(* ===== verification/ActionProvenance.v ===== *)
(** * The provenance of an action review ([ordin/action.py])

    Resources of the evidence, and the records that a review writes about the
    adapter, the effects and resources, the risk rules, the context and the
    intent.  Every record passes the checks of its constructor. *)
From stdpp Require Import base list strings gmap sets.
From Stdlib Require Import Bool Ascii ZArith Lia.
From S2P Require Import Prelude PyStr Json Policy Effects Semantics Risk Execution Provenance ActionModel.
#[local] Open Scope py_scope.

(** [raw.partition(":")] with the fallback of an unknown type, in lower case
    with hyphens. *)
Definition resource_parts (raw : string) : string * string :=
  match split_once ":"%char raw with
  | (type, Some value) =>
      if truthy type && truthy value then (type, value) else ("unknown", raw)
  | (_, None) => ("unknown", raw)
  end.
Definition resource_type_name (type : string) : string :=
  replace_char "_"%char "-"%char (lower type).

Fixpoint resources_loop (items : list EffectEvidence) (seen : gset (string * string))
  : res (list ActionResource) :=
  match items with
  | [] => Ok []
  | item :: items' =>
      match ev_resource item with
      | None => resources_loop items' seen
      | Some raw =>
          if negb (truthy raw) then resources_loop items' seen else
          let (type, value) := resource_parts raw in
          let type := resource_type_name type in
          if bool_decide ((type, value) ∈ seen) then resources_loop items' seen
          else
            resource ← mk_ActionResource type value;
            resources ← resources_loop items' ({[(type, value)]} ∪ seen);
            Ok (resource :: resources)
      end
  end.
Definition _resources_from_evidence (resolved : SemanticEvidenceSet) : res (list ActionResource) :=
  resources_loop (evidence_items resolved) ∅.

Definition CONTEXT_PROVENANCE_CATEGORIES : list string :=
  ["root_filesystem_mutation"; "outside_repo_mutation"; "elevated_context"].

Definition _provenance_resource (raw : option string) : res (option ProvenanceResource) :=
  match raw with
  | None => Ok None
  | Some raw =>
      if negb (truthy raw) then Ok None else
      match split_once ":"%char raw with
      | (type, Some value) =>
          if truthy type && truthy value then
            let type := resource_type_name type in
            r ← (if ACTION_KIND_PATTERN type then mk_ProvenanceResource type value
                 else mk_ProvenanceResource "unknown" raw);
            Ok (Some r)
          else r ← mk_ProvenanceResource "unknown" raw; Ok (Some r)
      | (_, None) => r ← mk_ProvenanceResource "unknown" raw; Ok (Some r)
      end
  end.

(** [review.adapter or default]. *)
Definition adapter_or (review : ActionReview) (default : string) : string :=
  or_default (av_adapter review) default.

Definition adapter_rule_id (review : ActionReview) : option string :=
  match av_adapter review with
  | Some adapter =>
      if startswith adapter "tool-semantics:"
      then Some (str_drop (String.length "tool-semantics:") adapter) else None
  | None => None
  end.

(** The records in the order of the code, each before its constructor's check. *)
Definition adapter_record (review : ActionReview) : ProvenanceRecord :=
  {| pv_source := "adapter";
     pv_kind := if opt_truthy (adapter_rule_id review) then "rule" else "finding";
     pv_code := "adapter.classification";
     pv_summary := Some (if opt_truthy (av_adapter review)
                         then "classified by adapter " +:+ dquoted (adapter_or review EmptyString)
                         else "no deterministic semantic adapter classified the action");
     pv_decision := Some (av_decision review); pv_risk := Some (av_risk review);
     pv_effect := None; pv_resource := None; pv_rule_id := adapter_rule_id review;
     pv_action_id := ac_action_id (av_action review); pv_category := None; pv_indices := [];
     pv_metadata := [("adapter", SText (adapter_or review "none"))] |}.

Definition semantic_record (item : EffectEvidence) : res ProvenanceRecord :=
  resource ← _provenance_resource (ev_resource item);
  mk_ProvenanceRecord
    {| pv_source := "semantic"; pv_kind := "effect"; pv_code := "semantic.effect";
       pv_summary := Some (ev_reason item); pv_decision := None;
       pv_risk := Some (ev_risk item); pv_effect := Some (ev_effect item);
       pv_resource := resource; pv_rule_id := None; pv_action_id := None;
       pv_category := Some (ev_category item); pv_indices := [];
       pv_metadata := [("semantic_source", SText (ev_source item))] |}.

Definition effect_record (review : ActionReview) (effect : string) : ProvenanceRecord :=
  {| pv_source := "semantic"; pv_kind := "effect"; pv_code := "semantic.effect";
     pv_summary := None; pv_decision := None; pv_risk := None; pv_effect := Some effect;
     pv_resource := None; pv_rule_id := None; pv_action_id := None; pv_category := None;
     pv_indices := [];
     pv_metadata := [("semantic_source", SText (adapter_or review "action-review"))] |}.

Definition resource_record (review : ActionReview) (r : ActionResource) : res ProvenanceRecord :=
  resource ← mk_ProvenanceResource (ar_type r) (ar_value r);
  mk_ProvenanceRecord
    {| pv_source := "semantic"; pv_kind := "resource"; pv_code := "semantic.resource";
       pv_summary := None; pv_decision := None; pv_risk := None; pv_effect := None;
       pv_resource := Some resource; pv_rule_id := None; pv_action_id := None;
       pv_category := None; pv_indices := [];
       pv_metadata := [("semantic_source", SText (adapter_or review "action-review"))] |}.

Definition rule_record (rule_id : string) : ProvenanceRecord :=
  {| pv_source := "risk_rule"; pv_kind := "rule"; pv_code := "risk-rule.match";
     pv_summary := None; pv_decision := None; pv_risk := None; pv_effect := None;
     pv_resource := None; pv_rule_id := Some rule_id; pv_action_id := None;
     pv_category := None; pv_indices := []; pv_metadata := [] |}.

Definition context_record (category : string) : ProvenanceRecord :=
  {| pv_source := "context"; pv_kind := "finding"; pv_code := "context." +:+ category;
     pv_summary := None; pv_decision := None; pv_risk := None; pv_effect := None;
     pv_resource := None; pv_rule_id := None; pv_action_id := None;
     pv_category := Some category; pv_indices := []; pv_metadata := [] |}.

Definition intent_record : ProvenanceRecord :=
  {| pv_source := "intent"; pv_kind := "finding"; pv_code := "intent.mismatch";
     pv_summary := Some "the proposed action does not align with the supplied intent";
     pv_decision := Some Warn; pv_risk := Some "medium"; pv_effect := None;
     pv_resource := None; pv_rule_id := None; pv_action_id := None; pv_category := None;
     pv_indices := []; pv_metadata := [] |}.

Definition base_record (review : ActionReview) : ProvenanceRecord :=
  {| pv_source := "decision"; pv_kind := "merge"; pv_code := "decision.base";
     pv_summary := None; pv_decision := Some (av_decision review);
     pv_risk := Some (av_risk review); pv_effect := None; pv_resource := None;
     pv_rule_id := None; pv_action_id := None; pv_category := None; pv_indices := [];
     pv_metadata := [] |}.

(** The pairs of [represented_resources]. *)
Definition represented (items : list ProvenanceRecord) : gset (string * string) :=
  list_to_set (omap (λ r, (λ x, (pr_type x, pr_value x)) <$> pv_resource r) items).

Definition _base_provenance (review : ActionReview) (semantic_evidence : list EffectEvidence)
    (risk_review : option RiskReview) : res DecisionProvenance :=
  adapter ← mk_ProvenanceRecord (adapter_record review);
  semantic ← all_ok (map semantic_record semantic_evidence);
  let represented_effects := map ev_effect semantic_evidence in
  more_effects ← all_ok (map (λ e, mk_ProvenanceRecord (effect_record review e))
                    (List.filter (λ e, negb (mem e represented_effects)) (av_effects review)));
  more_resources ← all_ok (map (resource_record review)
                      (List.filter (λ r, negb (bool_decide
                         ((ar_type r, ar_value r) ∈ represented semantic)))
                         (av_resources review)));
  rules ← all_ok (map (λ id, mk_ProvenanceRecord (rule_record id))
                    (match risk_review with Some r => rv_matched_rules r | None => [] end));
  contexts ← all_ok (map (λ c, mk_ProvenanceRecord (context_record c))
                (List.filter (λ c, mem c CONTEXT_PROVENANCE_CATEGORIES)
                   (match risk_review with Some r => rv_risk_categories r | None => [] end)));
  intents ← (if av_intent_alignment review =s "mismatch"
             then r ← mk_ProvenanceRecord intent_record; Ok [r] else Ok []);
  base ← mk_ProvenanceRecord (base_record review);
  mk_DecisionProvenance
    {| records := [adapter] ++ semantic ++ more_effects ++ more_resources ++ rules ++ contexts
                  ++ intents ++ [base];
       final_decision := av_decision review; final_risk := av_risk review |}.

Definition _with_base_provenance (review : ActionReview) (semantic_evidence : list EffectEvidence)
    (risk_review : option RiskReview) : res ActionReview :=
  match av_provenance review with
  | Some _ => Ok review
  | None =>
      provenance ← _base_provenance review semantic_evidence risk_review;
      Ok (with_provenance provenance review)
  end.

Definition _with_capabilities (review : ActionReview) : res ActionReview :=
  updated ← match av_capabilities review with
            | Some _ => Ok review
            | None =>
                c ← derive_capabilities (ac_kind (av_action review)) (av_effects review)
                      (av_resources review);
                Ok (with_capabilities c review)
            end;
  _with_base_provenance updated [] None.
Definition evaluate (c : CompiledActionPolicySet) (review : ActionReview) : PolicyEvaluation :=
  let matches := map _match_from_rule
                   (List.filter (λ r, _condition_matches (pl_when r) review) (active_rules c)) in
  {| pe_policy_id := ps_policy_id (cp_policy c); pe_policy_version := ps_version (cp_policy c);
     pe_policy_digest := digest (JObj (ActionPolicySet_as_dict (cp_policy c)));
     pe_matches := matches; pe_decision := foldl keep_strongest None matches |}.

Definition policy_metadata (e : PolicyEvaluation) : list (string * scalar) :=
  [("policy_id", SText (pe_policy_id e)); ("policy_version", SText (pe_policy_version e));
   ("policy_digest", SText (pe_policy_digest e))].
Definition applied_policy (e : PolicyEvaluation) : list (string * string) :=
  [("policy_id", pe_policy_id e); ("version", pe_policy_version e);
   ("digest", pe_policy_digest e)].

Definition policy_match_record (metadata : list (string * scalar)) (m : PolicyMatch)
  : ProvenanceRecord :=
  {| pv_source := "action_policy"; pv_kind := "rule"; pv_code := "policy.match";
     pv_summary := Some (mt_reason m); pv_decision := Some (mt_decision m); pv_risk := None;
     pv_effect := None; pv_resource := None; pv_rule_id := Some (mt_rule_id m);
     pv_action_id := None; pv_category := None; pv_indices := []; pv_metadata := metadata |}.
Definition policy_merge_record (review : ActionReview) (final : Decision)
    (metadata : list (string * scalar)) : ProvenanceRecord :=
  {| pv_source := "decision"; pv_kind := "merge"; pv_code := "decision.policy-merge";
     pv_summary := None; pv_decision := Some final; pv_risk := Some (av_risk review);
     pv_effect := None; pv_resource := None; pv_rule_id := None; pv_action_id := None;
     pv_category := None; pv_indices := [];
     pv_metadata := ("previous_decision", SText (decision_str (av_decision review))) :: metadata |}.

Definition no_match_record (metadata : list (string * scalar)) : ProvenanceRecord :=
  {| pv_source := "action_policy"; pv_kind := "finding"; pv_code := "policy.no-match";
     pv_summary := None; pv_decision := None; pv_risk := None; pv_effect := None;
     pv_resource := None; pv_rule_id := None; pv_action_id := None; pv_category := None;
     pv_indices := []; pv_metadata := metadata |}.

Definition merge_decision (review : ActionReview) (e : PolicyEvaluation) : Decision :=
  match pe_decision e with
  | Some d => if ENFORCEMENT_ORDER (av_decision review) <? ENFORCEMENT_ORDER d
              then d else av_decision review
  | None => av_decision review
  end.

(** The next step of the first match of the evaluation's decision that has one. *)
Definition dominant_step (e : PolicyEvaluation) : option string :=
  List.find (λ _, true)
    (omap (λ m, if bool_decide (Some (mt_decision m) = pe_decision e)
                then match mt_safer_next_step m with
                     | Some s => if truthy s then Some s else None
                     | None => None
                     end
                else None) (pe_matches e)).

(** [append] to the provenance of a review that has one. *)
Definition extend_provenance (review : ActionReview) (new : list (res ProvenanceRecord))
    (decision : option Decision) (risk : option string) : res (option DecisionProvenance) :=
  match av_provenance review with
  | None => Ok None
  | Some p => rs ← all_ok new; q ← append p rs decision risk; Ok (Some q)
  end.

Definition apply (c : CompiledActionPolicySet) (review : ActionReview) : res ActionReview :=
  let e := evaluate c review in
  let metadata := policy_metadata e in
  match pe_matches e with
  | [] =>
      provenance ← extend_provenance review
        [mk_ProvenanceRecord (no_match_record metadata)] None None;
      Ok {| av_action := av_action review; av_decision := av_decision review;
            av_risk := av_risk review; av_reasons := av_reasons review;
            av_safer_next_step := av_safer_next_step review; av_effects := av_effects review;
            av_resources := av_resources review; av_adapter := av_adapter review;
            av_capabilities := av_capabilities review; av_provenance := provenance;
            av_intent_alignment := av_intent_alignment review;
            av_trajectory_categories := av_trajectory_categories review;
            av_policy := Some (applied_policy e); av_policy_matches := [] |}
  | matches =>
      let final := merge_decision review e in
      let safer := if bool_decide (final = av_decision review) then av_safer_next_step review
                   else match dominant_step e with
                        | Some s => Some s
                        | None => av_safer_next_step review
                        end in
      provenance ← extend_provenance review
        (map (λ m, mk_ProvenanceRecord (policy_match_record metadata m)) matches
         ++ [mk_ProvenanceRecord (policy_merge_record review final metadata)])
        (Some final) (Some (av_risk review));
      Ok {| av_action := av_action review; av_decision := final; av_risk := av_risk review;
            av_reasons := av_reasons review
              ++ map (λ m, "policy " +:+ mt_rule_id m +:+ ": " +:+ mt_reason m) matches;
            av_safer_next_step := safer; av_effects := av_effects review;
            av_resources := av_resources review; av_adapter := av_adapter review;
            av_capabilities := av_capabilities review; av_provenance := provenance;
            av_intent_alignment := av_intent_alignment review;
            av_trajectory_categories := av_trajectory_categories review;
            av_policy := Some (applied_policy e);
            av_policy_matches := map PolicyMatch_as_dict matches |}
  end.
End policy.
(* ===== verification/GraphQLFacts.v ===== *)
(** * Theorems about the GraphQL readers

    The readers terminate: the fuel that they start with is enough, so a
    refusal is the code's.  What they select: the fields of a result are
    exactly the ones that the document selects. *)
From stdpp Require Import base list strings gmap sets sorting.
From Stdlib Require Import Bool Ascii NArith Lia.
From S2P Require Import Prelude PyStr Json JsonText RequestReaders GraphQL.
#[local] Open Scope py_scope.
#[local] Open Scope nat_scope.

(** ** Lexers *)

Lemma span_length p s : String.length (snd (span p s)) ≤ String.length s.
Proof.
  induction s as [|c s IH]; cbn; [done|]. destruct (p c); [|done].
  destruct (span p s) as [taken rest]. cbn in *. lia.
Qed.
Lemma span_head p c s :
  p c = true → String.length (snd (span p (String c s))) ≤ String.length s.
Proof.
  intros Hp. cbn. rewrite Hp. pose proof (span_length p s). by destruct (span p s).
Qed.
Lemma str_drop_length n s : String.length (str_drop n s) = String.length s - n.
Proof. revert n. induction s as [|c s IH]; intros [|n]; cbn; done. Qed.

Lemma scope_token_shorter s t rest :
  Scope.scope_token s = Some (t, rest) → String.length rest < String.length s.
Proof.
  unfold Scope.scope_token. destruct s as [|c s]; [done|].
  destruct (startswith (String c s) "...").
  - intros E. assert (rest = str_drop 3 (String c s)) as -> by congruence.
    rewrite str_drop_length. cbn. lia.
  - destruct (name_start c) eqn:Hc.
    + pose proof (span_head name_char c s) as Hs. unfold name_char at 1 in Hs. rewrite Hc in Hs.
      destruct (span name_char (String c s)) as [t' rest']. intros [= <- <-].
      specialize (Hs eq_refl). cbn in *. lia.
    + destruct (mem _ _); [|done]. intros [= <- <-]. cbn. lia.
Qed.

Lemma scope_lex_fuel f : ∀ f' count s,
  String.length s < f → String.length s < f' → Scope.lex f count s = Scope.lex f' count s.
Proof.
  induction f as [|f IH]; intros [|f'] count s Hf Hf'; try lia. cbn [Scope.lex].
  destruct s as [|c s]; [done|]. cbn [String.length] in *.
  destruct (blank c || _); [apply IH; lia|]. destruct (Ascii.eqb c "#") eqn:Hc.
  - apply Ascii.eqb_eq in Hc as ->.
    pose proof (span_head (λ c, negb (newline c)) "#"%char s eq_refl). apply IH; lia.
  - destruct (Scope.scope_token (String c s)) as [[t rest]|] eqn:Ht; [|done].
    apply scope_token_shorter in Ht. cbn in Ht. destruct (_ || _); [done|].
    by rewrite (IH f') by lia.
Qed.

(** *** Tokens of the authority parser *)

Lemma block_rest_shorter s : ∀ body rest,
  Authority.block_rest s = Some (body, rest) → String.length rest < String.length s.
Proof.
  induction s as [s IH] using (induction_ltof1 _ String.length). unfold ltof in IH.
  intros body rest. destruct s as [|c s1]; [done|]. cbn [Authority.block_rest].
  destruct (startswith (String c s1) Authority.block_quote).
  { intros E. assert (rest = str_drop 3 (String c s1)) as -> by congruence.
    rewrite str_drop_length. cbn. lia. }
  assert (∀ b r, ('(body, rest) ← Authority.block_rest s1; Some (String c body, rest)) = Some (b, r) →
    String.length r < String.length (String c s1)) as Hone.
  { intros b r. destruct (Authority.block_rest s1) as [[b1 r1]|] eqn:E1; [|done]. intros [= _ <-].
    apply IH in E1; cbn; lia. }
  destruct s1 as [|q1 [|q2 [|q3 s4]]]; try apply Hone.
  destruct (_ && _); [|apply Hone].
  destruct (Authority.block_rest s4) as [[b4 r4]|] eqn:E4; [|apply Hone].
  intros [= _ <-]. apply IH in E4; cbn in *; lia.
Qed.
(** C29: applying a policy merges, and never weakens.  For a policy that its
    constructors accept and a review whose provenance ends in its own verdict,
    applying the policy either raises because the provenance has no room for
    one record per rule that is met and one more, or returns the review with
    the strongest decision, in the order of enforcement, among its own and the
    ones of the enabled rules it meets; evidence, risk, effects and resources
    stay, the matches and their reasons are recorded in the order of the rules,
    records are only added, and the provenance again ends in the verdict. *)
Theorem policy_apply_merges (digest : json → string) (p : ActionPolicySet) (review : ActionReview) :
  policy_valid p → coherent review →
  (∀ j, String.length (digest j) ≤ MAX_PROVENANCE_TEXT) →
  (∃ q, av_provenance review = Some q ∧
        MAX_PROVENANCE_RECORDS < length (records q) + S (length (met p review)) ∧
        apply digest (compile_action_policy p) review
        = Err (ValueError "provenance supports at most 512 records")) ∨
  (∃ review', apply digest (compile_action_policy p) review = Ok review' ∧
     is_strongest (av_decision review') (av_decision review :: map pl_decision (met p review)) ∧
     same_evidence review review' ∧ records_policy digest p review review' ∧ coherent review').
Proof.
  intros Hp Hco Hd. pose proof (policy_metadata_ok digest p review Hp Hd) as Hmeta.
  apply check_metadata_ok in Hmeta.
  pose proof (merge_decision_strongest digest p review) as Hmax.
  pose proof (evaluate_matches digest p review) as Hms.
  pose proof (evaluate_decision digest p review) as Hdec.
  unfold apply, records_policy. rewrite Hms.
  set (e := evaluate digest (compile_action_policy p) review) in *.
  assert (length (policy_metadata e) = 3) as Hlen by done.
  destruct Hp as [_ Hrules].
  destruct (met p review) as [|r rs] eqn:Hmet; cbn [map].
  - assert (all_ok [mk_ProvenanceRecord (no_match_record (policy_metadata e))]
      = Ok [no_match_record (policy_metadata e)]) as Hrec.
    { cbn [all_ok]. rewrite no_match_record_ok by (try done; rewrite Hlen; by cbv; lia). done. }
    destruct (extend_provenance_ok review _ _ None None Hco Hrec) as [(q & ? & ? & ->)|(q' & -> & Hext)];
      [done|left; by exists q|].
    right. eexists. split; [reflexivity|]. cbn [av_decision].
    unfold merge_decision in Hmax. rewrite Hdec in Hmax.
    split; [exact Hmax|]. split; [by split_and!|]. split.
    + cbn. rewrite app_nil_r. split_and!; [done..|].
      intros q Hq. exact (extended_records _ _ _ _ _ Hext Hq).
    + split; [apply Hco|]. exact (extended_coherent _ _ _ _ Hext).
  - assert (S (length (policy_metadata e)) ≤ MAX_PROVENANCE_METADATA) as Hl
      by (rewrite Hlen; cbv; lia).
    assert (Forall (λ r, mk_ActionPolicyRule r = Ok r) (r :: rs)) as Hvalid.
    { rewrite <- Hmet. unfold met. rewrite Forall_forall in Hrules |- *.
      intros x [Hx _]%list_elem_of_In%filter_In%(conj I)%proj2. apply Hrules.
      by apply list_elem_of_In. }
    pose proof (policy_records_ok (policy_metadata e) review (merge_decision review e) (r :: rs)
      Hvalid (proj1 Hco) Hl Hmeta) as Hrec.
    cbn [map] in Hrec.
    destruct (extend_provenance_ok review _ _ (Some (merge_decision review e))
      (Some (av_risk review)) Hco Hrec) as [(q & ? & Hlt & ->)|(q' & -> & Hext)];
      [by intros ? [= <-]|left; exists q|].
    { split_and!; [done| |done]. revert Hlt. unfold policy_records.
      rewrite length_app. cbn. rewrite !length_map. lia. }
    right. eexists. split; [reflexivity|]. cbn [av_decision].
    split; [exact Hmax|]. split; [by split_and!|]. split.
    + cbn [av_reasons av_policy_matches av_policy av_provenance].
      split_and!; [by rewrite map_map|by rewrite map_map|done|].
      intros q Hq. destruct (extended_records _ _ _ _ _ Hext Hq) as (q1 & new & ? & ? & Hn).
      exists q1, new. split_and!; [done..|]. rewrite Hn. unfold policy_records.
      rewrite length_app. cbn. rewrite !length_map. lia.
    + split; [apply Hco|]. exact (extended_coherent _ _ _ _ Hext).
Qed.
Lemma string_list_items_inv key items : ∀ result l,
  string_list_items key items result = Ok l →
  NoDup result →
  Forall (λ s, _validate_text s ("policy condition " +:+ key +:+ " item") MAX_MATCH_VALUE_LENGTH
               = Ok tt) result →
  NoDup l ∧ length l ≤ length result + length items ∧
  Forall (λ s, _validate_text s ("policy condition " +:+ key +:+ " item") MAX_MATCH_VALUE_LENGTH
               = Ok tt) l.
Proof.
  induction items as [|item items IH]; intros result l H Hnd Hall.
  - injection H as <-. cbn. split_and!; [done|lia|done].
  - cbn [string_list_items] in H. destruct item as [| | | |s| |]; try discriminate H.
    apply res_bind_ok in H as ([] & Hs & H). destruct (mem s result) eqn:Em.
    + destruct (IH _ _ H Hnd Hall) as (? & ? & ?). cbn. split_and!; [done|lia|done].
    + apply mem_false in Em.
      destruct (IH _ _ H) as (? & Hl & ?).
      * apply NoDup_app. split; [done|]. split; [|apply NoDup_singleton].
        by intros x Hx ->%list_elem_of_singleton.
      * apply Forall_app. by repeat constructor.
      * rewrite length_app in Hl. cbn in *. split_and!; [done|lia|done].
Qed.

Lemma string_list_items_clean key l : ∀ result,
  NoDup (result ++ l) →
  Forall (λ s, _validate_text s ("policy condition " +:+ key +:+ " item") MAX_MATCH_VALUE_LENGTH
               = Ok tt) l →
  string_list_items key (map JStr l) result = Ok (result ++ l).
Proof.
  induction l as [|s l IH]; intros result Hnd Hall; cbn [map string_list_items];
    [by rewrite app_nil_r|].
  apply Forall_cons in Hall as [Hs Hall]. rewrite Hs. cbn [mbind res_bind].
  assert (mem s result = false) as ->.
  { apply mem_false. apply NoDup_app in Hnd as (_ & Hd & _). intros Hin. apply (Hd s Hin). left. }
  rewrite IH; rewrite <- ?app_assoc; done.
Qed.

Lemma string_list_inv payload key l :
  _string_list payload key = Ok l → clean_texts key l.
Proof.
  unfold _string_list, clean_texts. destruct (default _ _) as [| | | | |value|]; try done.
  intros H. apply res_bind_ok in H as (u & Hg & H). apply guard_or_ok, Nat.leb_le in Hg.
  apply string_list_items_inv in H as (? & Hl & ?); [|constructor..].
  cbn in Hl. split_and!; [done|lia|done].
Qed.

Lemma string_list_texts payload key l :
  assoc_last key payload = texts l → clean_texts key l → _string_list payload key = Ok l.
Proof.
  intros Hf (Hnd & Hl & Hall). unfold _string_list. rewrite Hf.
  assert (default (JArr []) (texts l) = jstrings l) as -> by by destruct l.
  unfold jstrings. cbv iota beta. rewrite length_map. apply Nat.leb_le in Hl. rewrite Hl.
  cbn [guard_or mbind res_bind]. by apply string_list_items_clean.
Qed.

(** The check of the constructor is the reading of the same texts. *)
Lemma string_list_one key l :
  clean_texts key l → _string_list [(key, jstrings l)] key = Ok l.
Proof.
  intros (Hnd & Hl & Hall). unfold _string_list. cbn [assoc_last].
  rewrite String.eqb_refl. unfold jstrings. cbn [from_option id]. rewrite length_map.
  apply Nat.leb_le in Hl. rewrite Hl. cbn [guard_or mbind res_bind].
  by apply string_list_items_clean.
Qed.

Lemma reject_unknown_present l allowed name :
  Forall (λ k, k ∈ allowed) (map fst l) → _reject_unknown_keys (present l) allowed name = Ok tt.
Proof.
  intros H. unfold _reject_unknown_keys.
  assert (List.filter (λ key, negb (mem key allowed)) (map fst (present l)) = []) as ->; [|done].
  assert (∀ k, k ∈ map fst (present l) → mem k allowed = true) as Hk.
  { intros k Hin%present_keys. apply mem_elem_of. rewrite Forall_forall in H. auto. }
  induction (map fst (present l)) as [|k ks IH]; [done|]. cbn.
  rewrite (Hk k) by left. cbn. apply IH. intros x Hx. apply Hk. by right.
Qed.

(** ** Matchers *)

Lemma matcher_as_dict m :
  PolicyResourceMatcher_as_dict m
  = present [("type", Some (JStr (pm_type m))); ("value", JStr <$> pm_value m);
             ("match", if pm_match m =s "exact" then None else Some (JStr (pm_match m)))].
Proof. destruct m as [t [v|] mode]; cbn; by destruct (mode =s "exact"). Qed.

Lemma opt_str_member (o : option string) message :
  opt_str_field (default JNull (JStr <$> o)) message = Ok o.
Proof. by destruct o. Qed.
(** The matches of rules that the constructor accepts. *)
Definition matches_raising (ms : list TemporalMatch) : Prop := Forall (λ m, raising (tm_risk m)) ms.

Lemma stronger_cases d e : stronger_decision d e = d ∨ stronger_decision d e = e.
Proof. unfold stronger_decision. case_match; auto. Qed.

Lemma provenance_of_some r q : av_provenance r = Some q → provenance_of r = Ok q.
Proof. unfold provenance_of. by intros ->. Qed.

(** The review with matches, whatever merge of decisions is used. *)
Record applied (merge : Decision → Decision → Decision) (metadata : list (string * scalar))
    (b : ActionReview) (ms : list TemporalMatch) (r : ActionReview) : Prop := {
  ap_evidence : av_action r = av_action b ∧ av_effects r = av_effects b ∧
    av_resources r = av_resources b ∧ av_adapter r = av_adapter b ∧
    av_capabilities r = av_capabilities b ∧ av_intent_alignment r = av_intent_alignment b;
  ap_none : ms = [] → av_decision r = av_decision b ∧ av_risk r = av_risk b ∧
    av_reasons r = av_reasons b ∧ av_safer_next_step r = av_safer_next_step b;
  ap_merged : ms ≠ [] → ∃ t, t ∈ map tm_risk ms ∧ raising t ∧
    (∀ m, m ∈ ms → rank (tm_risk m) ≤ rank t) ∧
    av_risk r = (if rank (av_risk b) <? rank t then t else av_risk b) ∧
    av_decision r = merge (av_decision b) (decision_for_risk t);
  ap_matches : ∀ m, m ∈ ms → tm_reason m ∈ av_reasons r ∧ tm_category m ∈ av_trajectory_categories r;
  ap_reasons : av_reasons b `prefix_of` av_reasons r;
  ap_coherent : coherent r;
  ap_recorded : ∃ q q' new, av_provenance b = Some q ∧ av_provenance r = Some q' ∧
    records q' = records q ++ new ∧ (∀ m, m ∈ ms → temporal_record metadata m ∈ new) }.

──────────

Your reply is to repeat, unchanged, the lines above running from the one with "Definition policy_metadata (e" up to and including the one with "pv_effect := None; pv_resource := None; pv_rule_id := Some".

Definition policy_metadata (e : PolicyEvaluation) : list (string * scalar) :=
  [("policy_id", SText (pe_policy_id e)); ("policy_version", SText (pe_policy_version e));
   ("policy_digest", SText (pe_policy_digest e))].
Definition applied_policy (e : PolicyEvaluation) : list (string * string) :=
  [("policy_id", pe_policy_id e); ("version", pe_policy_version e);
   ("digest", pe_policy_digest e)].

Definition policy_match_record (metadata : list (string * scalar)) (m : PolicyMatch)
  : ProvenanceRecord :=
  {| pv_source := "action_policy"; pv_kind := "rule"; pv_code := "policy.match";
     pv_summary := Some (mt_reason m); pv_decision := Some (mt_decision m); pv_risk := None;
     pv_effect := None; pv_resource := None; pv_rule_id := Some (mt_rule_id m);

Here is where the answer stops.